The Global Heritage Fund has named the Mirador project area as one of the most important endangered world cultural heritage sites. It is indisputably the country’s highest profile archeological enterprise. An executive director of the foundation that sponsors the Project is actor and director Mel Gibson, who produced the 2006 film, Apocalypto, controversial among Maya scholars. Archaeologist Richard Hansen, the project director who has worked in Mirador for thirty years, emphasizes the need to preserve Mirador’s rainforest environment, not simply structures. He has said he envisions a five-star eco-lodge developed by Guatemalan entrepreneurs as an example of the kind of tourism that could draw in funds to help preserve the Biosphere.
“This is the last gasp,” Hansen told the Guatemala magazine, The Revue, in June. “If we fail, we lose the whole basin. I want to preserve it for the future.”
Cuatro Balam itself, however, can arguably be seen as a development project and investment opportunity rather than a conservation effort. The idea behind it is that poor countries cannot afford to rope off sensitive land, that it must produce some economic gain for a nation and its people. Colom has emphasized partnership with private enterprise; already supporting the El Mirador “centerpiece” are major partners such as Wal-Mart Central America, construction material giant Cementos Progreso and several banks, with the Inter-American Development Bank matching private funds.
Residents of Laguna del Tigre worry. “Cuatro Balam is the biggest monster,” said one long-time area farmer. He was attending a meeting with 25 men and women in La Libertad, to discuss challenges to their vulnerable situation. “What they want is to eliminate our communities, but we will defend life.”

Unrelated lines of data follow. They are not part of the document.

(* ===== verification/PositionManager.v ===== *)
(** * The position manager and its limits

    Models [crates/trading-engine/src/position_manager.rs]: the managed
    positions in a concurrent map, the limits checked when one is added, and
    the totals.  [add_position] checks and then inserts without a lock over
    both: [pm_step] runs several additions with their two halves as separate
    steps. *)

From S2P Require Import Prelude F64 Platform Market Position.

Section Manager.
Context `{DO : DecimalOps} `{CO : ChronoOps} `{UO : UuidOps} `{DA : !DashOps}.

(** Source/strategy that originated a position. *)
Inductive PositionSource : Type := SrcManual | SrcArbitrage | SrcRecommendation (signal_id : Uuid).

#[export] Instance PositionSource_eq_dec : EqDecision PositionSource.
Proof. solve_decision. Defined.

(** Extended position with management metadata. *)
Record ManagedPosition : Type := {
  mp_position : Position;
  mp_source : PositionSource;
  mp_stop_loss_id : option Uuid;
  mp_tags : list string;
  mp_notes : option string;
  mp_updated_at : datetime;
}.

Definition managed_new (now : datetime) (p : Position) (source : PositionSource) : ManagedPosition := {|
  mp_position := p; mp_source := source; mp_stop_loss_id := None; mp_tags := []; mp_notes := None;
  mp_updated_at := now |}.
Definition with_stop_loss (id : Uuid) (p : ManagedPosition) : ManagedPosition :=
  {| p with mp_stop_loss_id := Some id |}.
Definition add_tag (tag : string) (p : ManagedPosition) : ManagedPosition :=
  {| p with mp_tags := mp_tags p ++ [tag] |}.
Definition set_notes (notes : string) (p : ManagedPosition) : ManagedPosition :=
  {| p with mp_notes := Some notes |}.
Definition managed_touch (now : datetime) (p : ManagedPosition) : ManagedPosition :=
  {| p with mp_updated_at := now |}.

Definition mp_id (p : ManagedPosition) : Uuid := pos_id (mp_position p).
Definition mp_market (p : ManagedPosition) : string := pos_market_id (mp_position p).
Definition mp_cost (p : ManagedPosition) : dec := position_cost (mp_position p).
Definition mp_active (p : ManagedPosition) : bool := is_active (mp_position p).

(** Configuration for position limits. *)
Record PositionLimits : Type := {
  max_total_positions : nat;
  max_per_market : nat;
  max_total_exposure : dec;
  max_market_exposure : dec;
  max_position_size : dec;
}.
Definition default_limits : PositionLimits := {|
  max_total_positions := 20; max_per_market := 2; max_total_exposure := dec_new 25000 0;
  max_market_exposure := dec_new 5000 0; max_position_size := dec_new 500 0 |}.

Record PositionManager : Type := {
  positions : gmap Uuid ManagedPosition;
  limits : PositionLimits;
  total_realized : dec;
}.
Definition position_manager_new (l : PositionLimits) : PositionManager := {|
  positions := ∅; limits := l; total_realized := ZERO |}.

Definition get_position (id : Uuid) (m : PositionManager) : option ManagedPosition := positions m !! id.
Definition all_positions (m : PositionManager) : list ManagedPosition := dash_values (positions m).
Definition active_managed (m : PositionManager) : list ManagedPosition :=
  List.filter mp_active (dash_values (positions m)).
Definition positions_for_market (market_id : string) (m : PositionManager) : list ManagedPosition :=
  List.filter (fun p => bool_decide (mp_market p = market_id)) (dash_values (positions m)).
Definition positions_by_source (s : PositionSource) (m : PositionManager) : list ManagedPosition :=
  List.filter (fun p => bool_decide (mp_source p = s)) (dash_values (positions m)).
Definition positions_with_tag (tag : string) (m : PositionManager) : list ManagedPosition :=
  List.filter (fun p => bool_decide (tag ∈ mp_tags p)) (dash_values (positions m)).

(** Calculate total exposure across all active positions. *)
Definition total_exposure (m : PositionManager) : dec := dec_sum (mp_cost <$> active_managed m).
Definition market_exposure (market_id : string) (m : PositionManager) : dec :=
  dec_sum (mp_cost <$> List.filter mp_active (positions_for_market market_id m)).
Definition active_market_count (market_id : string) (m : PositionManager) : nat :=
  count_if mp_active (positions_for_market market_id m).

(** The texts of the refusals, with what they show. *)
Inductive LimitError : Type :=
| TotalPositionsReached (max : nat)
| MarketPositionsReached (max : nat) (market_id : string)
| SizeExceeds (size max : dec)
| TotalExposureExceeds (max current size : dec)
| MarketExposureExceeds (max : dec) (market_id : string) (current size : dec)
| NewTotalExceeds (total max : dec)
| NewMarketExceeds (total max : dec).

(** The checks of [add_position]. *)
Definition check_limits (p : ManagedPosition) (m : PositionManager) : result unit LimitError :=
  let l := limits m in
  if (max_total_positions l <=? length (active_managed m))%nat
  then Err (TotalPositionsReached (max_total_positions l))
  else if (max_per_market l <=? active_market_count (mp_market p) m)%nat
  then Err (MarketPositionsReached (max_per_market l) (mp_market p))
  else if (mp_cost p >? max_position_size l)%dec
  then Err (SizeExceeds (mp_cost p) (max_position_size l))
  else if (total_exposure m + mp_cost p >? max_total_exposure l)%dec
  then Err (TotalExposureExceeds (max_total_exposure l) (total_exposure m) (mp_cost p))
  else if (market_exposure (mp_market p) m + mp_cost p >? max_market_exposure l)%dec
  then Err (MarketExposureExceeds (max_market_exposure l) (mp_market p)
              (market_exposure (mp_market p) m) (mp_cost p))
  else Ok tt.

Definition insert_position (p : ManagedPosition) (m : PositionManager) : PositionManager :=
  {| m with positions := <[mp_id p := p]> (positions m) |}.

(** Add a new position. *)
Definition add_position (p : ManagedPosition) (m : PositionManager)
    : PositionManager * result unit LimitError :=
  match check_limits p m with
  | Err e => (m, Err e)
  | Ok _ => (insert_position p m, Ok tt)
  end.

(** Check if a new position of given size would be allowed. *)
Definition can_open_position (market_id : string) (size : dec) (m : PositionManager)
    : result unit LimitError :=
  let l := limits m in
  if (max_total_positions l <=? length (active_managed m))%nat
  then Err (TotalPositionsReached (max_total_positions l))
  else if (max_per_market l <=? active_market_count market_id m)%nat
  then Err (MarketPositionsReached (max_per_market l) market_id)
  else if (size >? max_position_size l)%dec then Err (SizeExceeds size (max_position_size l))
  else
    let new_total := (total_exposure m + size)%dec in
    if (new_total >? max_total_exposure l)%dec then Err (NewTotalExceeds new_total (max_total_exposure l))
    else
      let new_market := (market_exposure market_id m + size)%dec in
      if (new_market >? max_market_exposure l)%dec
      then Err (NewMarketExceeds new_market (max_market_exposure l))
      else Ok tt.

(** Update a position. *)
Definition update_position (now : datetime) (id : Uuid) (f : ManagedPosition -> ManagedPosition)
    (m : PositionManager) : PositionManager * bool :=
  match positions m !! id with
  | Some p => ({| m with positions := <[id := managed_touch now (f p)]> (positions m) |}, true)
  | None => (m, false)
  end.

Definition remove_position (id : Uuid) (m : PositionManager) : PositionManager * option ManagedPosition :=
  ({| m with positions := delete id (positions m) |}, positions m !! id).

(** The position as the close leaves it, before the manager drops it. *)
Definition managed_close (now : datetime) (pnl : dec) (p : ManagedPosition) : ManagedPosition :=
  managed_touch now {| p with mp_position :=
    {| (mp_position p) with pos_state := Closed; realized_pnl := Some pnl; exit_timestamp := Some now |} |}.

(** Close a position and update P&L; [false]: not found. *)
Definition managed_close_position (now : datetime) (id : Uuid) (pnl : dec) (m : PositionManager)
    : PositionManager * bool :=
  match positions m !! id with
  | Some p =>
      let m := {| m with positions := <[id := managed_close now pnl p]> (positions m);
                         total_realized := (total_realized m + pnl)%dec |} in
      ({| m with positions := delete id (positions m) |}, true)
  | None => (m, false)
  end.

Definition update_limits (l : PositionLimits) (m : PositionManager) : PositionManager :=
  {| m with limits := l |}.

(** Summary statistics for position manager. *)
Record PositionManagerStats : Type := {
  ps_total_positions : nat;
  ps_active_positions : nat;
  ps_total_exposure : dec;
  ps_total_unrealized_pnl : dec;
  ps_total_realized_pnl : dec;
  ps_arbitrage_positions : nat;
  ps_manual_positions : nat;
}.
Definition manager_stats (m : PositionManager) : PositionManagerStats :=
  let l := all_positions m in
  let active := List.filter mp_active l in
  {| ps_total_positions := length l; ps_active_positions := length active;
     ps_total_exposure := total_exposure m;
     ps_total_unrealized_pnl := dec_sum ((fun p => unrealized_pnl (mp_position p)) <$> active);
     ps_total_realized_pnl := total_realized m;
     ps_arbitrage_positions := count_if (fun p => bool_decide (mp_source p = SrcArbitrage)) l;
     ps_manual_positions := count_if (fun p => bool_decide (mp_source p = SrcManual)) l |}.

(** ** Concurrent additions *)

(** A task that runs [add_position]: before its checks, between them and the
    insertion, or answered. *)
Inductive AddTask : Type :=
| ToCheck (p : ManagedPosition)
| ToInsert (p : ManagedPosition)
| Answered (r : result unit LimitError).

(** One step of one task. *)
Inductive pm_step : PositionManager * list AddTask -> PositionManager * list AddTask -> Prop :=
| step_check m ts ts' p :
    pm_step (m, ts ++ ToCheck p :: ts')
      (m, ts ++ match check_limits p m with
                | Ok _ => ToInsert p
                | Err e => Answered (Err e)
                end :: ts')
| step_insert m ts ts' p :
    pm_step (m, ts ++ ToInsert p :: ts') (insert_position p m, ts ++ Answered (Ok tt) :: ts').

End Manager.
(** The limits do not hold for concurrent additions: the checks and the
    insertion are separate steps, so two additions that are each allowed can
    both check before either inserts, and both succeed; a manager with one
    place left then has one position too many, where one addition after the
    other would have been refused. *)
Theorem concurrent_adds_exceed p q m :
  check_limits p m = Ok tt -> check_limits q m = Ok tt ->
  mp_active p = true -> mp_active q = true -> mp_id p <> mp_id q ->
  positions m !! mp_id p = None -> positions m !! mp_id q = None ->
  S (length (active_managed m)) = max_total_positions (limits m) ->
  (exists m', rtc pm_step (m, [ToCheck p; ToCheck q]) (m', [Answered (Ok tt); Answered (Ok tt)]) /\
     (max_total_positions (limits m') < length (active_managed m'))%nat) /\
  snd (add_position q (fst (add_position p m))) =
    Err (TotalPositionsReached (max_total_positions (limits m))).
Proof.
  intros Hp Hq Ap Aq Hne Np Nq Hfull.
  assert (Hone : length (active_managed (insert_position p m)) = max_total_positions (limits m)).
  { rewrite active_length in *. change (insert_position p m) with
      (with_positions (<[mp_id p := p]> (positions m)) m). rewrite holding_insert, Ap by done. lia. }
  split.
  - exists (insert_position q (insert_position p m)). split.
    + pose proof (step_check m [] [ToCheck q] p) as S1. rewrite Hp in S1.
      pose proof (step_check m [ToInsert p] [] q) as S2. rewrite Hq in S2.
      pose proof (step_insert m [] [ToInsert q] p) as S3.
      pose proof (step_insert (insert_position p m) [Answered (Ok tt)] [] q) as S4.
      eapply rtc_l; [exact S1|]. eapply rtc_l; [exact S2|]. eapply rtc_l; [exact S3|].
      eapply rtc_l; [exact S4|]. apply rtc_refl.
    + rewrite active_length in *. change (insert_position q (insert_position p m)) with
        (with_positions (<[mp_id q := q]> (positions (insert_position p m))) (insert_position p m)).
      rewrite holding_insert, Aq; [simpl; lia|]. simpl. by rewrite lookup_insert_ne.
  - unfold add_position at 2. rewrite Hp. simpl. unfold add_position, check_limits.
    change (limits (insert_position p m)) with (limits m). rewrite Hone.
    by destruct (Nat.leb_spec (max_total_positions (limits m)) (max_total_positions (limits m))); [|lia].
Qed.
End Facts.

(** ** Witnesses *)

Module Example_manager.
Import Concrete.

#[local] Existing Instance decimal.
#[local] Existing Instance decimal_spec.
#[local] Existing Instance decimal_exact.
#[local] Existing Instance chrono.
#[local] Existing Instance uuid.

#[local] Instance dash : DashOps := {| shard _ := 0%nat; dash_iter A m := map_to_list m |}.
#[local] Instance dash_spec : DashSpec.
Proof. by split. Defined.

(** One active position at most. *)
Definition one_place : PositionLimits := {| default_limits with max_total_positions := 1 |}.
Definition empty_manager : PositionManager := position_manager_new one_place.
Definition request (id : positive) (market : string) : ManagedPosition :=
  @managed_new decimal chrono uuid (at_minute 0)
    (position_new id (at_minute 0) market (d 48 2) (d 46 2) (d 100 0) ExitOnCorrection) SrcArbitrage.

Lemma request_allowed id market : check_limits (request id market) empty_manager = Ok tt.
Proof. reflexivity. Qed.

A government video describing Cuatro Balam in the year 2023 (http://www.youtube.com/watch?v=pt3EPvuk8Qk), calls its land “free of invaders,” operating under the “rule of law.”
On the feast of St. Amelia, patron of one Laguna del Tigre community, a Catholic priest baptized babies, asked a blessing for wild forest animals, and addressed the congregation’s concerns in a homily. “First before all is the human being,” he said, “and then companies. We can join with other groups in the monte to make our situation known.”
Petén will continue to be a promised land for Guatemalans looking for work and land. It will be a proving ground for commitment to the Peace Accords, a test of will and capacity to fight drug traffic and corruption. Guatemalan and international visitors, meanwhile, will come as I once did, for the love of sites of ancient Maya civilization, the adventure found on Petén’s rivers and in its wildlands, and the chance to know Central America’s own enchanting rainforest, vast stretches of jungle that exist much as they did at the time of creation.
Fall 2010 | Winter 2011, Volume X, Number 1
Mary Jo McConahay is co-producer of the documentary Discovering Dominga. Her book, Maya Roads, a thirty-year narrative of a journalist’s travel in Chiapas and Petén, appears August, 2011, from Chicago Review Press.